WORK INSTRUCTION.
Which lines of the data below include the string "with"? Return each of them.
+++ DATA SECTION
(** * app.py: sentence segmentation, score normalisation, aggregation,
      tier mapping and rendering of the AI-text detector.

    Python [str] values are sequences of Unicode code points; they are
    embedded as lists of code points ([N]).  Python [float] scores are
    embedded as exact rationals ([Q]): every comparison and arithmetic
    step of the source is kept, rounding is not modelled. *)

From Stdlib Require Import Strings.String Strings.Ascii.
From Stdlib Require Import List NArith ZArith QArith Bool Arith Lia Lqa.
Import ListNotations.
Close Scope Q_scope.

Set Implicit Arguments.

(** ** Text primitives *)

Module Text.

Definition char := N.
Definition str := list char.

(** An ASCII literal of the source as a sequence of code points. *)
Definition lit (s : string) : str :=
  List.map N_of_ascii (list_ascii_of_string s).

Local Open Scope N_scope.

(** [str.isspace] on one code point (CPython's whitespace table); the
    regex class [\s] on [str] patterns uses the same table. *)
Definition isspace (c : char) : bool :=
  ((9 <=? c) && (c <=? 13)) || ((28 <=? c) && (c <=? 32))
  || (c =? 133) || (c =? 160) || (c =? 5760)
  || ((8192 <=? c) && (c <=? 8202))
  || (c =? 8232) || (c =? 8233) || (c =? 8239) || (c =? 8287)
  || (c =? 12288).

Definition nonspace (c : char) : bool := negb (isspace c).

(** The regex class [[.!?]]. *)
Definition is_terminal (c : char) : bool :=
  (c =? 46) || (c =? 33) || (c =? 63).

(** The regex class [[A-Z]]. *)
Definition is_upper (c : char) : bool := (65 <=? c) && (c <=? 90).

Local Close Scope N_scope.

Fixpoint lstrip (s : str) : str :=
  match s with
  | [] => []
  | c :: s' => if isspace c then lstrip s' else s
  end.

Definition rstrip (s : str) : str := rev (lstrip (rev s)).

(** [s.strip()] *)
Definition strip (s : str) : str := rstrip (lstrip s).

(** Truthiness of a Python sequence. *)
Definition truthy {A} (l : list A) : bool :=
  match l with [] => false | _ :: _ => true end.

(** [l1] is [l2] with some elements left out, the order kept. *)
Inductive Subseq {A : Type} : list A -> list A -> Prop :=
| Subseq_nil : Subseq [] []
| Subseq_skip x l1 l2 : Subseq l1 l2 -> Subseq l1 (x :: l2)
| Subseq_take x l1 l2 : Subseq l1 l2 -> Subseq (x :: l1) (x :: l2).

End Text.

Import Text.

(** ** The sentence segmenter *)

Module Segmenter.

(** Length of the longest prefix matched by [\s*]. *)
Fixpoint ws_run (s : str) : nat :=
  match s with
  | c :: s' => if isspace c then S (ws_run s') else 0
  | [] => 0
  end.

(** The lookahead [(?=[A-Z])]. *)
Definition lookahead_upper (s : str) : bool :=
  match s with
  | c :: _ => is_upper c
  | [] => false
  end.

(** Greedy [\s+] with backtracking: the longest run is tried first, then
    one character fewer, down to one; the lookahead decides. *)
Fixpoint backtrack (s : str) (k : nat) : option nat :=
  match k with
  | 0 => None
  | S k' => if lookahead_upper (skipn k s) then Some k else backtrack s k'
  end.

(** One attempt of [(?<=[.!?])\s+(?=[A-Z])] at a position: [prev] is the
    character before the position, [s] the text from it.  Gives the number
    of characters the match consumes. *)
Definition match_delim (prev : option char) (s : str) : option nat :=
  match prev with
  | Some p => if is_terminal p then backtrack s (ws_run s) else None
  | None => None
  end.

(** The scan of [re.split]: [skip] counts the characters still inside the
    delimiter found last, [cur] is the current piece, reversed. *)
Fixpoint split_go (skip : nat) (prev : option char) (cur : str) (s : str)
  : list str :=
  match s with
  | [] => [rev cur]
  | c :: s' =>
      match skip with
      | S k => split_go k (Some c) cur s'
      | 0 =>
          match match_delim prev s with
          | Some (S k) => rev cur :: split_go k (Some c) [] s'
          | _ => split_go 0 (Some c) (c :: cur) s'
          end
      end
  end.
++++++
TASK RESULT.
  match s with
  match l with [] => false | _ :: _ => true end.
(** [l1] is [l2] with some elements left out, the order kept. *)
  match s with
  match s with
(** Greedy [\s+] with backtracking: the longest run is tried first, then
  match k with
  match prev with
  match s with
      match skip with
          match match_delim prev s with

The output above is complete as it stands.